Monday, October 5th, 2009

The Sudanese government’s delegation, led by Dr. Awad Ahmed Al-Jaz, the finance minister and a senior National Congress Party (NCP) leader, is here in Istanbul for the World Bank/International Monetary Fund (IMF) annual meetings.  News reports from last week indicated that securing an internationally-brokered debt-relief package would be at the top of the delegation’s agenda.   The dire straits of the Sudanese economy motivate this new diplomatic push.

In none of the meetings thus far that I have attended has Sudan’s appeal been publicly raised; however, we have been speaking with numerous IMF and Bank officials, policymakers, economists, and journalists about this issue.  In these conversations, we have stressed that Sudan’s creditors must condition any consideration of debt-relief or debt servicing adjustments on concrete and lasting progress towards peace in Darfur, the full implementation of the Comprehensive Peace Agreement, and political and judicial reforms that fundamentally change the repressive political system in Sudan.

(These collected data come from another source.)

(** C1: when the emission of a function fails, nothing is written for
    the function, and the error it returns is the sentinel
    [ErrMissingTableOf] wrapped twice: first with the text
    [no table of data for M.A (A)], where [M] is the name of a message
    of that direction (the message of the direction, or one below its
    composite arguments) and [A] is the first table without [TableOf]
    among the arguments of [M], then with the name of the direction.
    With [SkipMissingTableOf] set the loop goes on with the destination
    and the service entries it had before the function, so that the
    output has neither a message nor an rpc entry of the function, and
    the failure is not returned; with the flag cleared [SaveProtobuf]
    returns that error at once. *)
Theorem C1_missing_TableOf_policy
  (P : Package) (r : protoOptions -> list (string * optVal)) (dst : Writer)
  (w : sink dst) (pkg : string) (pre : list Function) (f : Function)
  (post : list Function) (st1 : run dst) :
  FunLoop P r dst pre (mkRun (writeHeader P dst w pkg) ∅ []) = (st1, None) ->
  let r1 := saveProtobufDir P r f (names st1) false in
  let r2 := saveProtobufDir P r f (registry r1) true in
  failure r1 <> None \/ failure r2 <> None ->
  let res := Function_SaveProtobuf P r dst f (dest st1) (names st1) in
  fst (fst res) = dest st1
  /\ (exists (o : bool) m a,
        owns P (messageName P f o) (selectArgs P f o) m a
        /\ missingTableOf a = true
        /\ snd res
           = Some (Wrapped
                     (Wrapped ErrMissingTableOf
                        ("no table of data for " ++ m ++ "." ++ Argument_s P a
                           ++ " (" ++ Argument_v P a ++ ")"))
                     (if o then "output" else "input")))
  /\ (forall e, snd res = Some e -> Cause e = ErrMissingTableOf)
  /\ (forall o a,
        (o = true -> failure r1 = None) ->
        find missingTableOf (selectArgs P f o) = Some a ->
        snd res
        = Some (Wrapped
                  (Wrapped ErrMissingTableOf
                     ("no table of data for " ++ messageName P f o ++ "." ++ Argument_s P a
                        ++ " (" ++ Argument_v P a ++ ")"))
                  (if o then "output" else "input")))
  /\ (SkipMissingTableOf P = true ->
      SaveProtobuf P r dst w (pre ++ f :: post)%list pkg
      = finish P dst pkg
          (FunLoop P r dst post (mkRun (dest st1) (snd (fst res)) (services st1))))
  /\ (SkipMissingTableOf P = true ->
      SaveProtobuf P r dst w (pre ++ [f])%list pkg = SaveProtobuf P r dst w pre pkg
      /\ snd (SaveProtobuf P r dst w (pre ++ [f])%list pkg) = None)
  /\ (SkipMissingTableOf P = false ->
      SaveProtobuf P r dst w (pre ++ f :: post)%list pkg = (dest st1, snd res)).
Proof.
  intros Hpre r1 r2 Hfail res.
  assert (Hres : exists s1 (o : bool) m a,
             res = (dest st1, s1, Some (Wrapped (noTableOf P m a) (dirnameOf o)))
             /\ owns P (messageName P f o) (selectArgs P f o) m a).
  { unfold res. rewrite Function_SaveProtobuf_cases. fold r1 r2.
    destruct (failure r1) as [e1|] eqn:H1.
    - destruct (protoWriteMessageTyp_owned P r _ _ _ _ H1) as [m [a [-> Ha]]].
      eexists _, false, m, a. split; [reflexivity | exact Ha].
    - destruct (failure r2) as [e2|] eqn:H2.
      + destruct (protoWriteMessageTyp_owned P r _ _ _ _ H2) as [m [a [-> Ha]]].
        eexists _, true, m, a. split; [reflexivity | exact Ha].
      + destruct Hfail as [Hf | Hf]; contradiction. }
  destruct Hres as [s1 [o [m [a [Hres Ha]]]]].
  assert (Hloop : forall rest,
             FunLoop P r dst (pre ++ f :: rest)%list (mkRun (writeHeader P dst w pkg) ∅ [])
             = if SkipMissingTableOf P
               then FunLoop P r dst rest (mkRun (dest st1) s1 (services st1))
               else (mkRun (dest st1) s1 (services st1),
                      Some (Wrapped (noTableOf P m a) (dirnameOf o)))).
  { intros rest. rewrite FunLoop_app, Hpre. simpl. fold res. rewrite Hres.
    unfold isMissingTableOf. simpl. rewrite andb_true_r. reflexivity. }
  split; [rewrite Hres; reflexivity|].
  split; [|split; [|split; [|split; [|split]]]].
  - exists o, m, a. rewrite Hres. split; [exact Ha|].
    split; [exact (owns_missing P _ _ _ _ Ha) | reflexivity].
  - intros e. rewrite Hres. simpl. intros [= <-]. reflexivity.
  - intros o' a0 Hin Hfind. unfold res. rewrite Function_SaveProtobuf_cases. fold r1 r2.
    destruct o'.
    + rewrite (Hin eq_refl). unfold r2.
      rewrite (saveProtobufDir_missing P r f _ true a0 Hfind). reflexivity.
    + unfold r1. rewrite (saveProtobufDir_missing P r f _ false a0 Hfind). reflexivity.
  - intros Hskip. rewrite SaveProtobuf_finish, Hloop, Hskip, Hres. reflexivity.
  - intros Hskip. rewrite !SaveProtobuf_finish, Hloop, Hskip, Hpre. split; reflexivity.
  - intros Hskip. rewrite SaveProtobuf_finish, Hloop, Hskip, Hres. reflexivity.
Qed.

(** Two functions of a package [pkg]: [pkg.a] takes a record and
    returns a table whose element type is unknown; [pkg.b] takes the
    same record. *)
Definition fooRecord : Argument :=
  Demo.record "p_rec" "foo_rec" 1 [ Demo.fld (Demo.scalar "id" "PLS_INTEGER" 1) ].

In addition to blocking debt-relief now for a government in Khartoum that has shown a complete disregard for protecting its own citizens, we want the international community to realize what a powerful tool it has at its disposal for peacemaking in Sudan.  Leveraging debt-relief to demonstrable signs of changed behavior by the NCP-led government and concrete and lasting peace fits perfectly with the Obama Administration’s strategy of engagement with Khartoum.  Continuing to refuse to write-off debts should be regarded as a current bilateral American stick that – with changed behavior from the Sudanese government – could become a potential bilateral carrot.  These are the very type of “earned incentives” and “serious consequences” that Save Darfur has urged the Obama Administration to include in its still yet to be released Sudan Policy Review.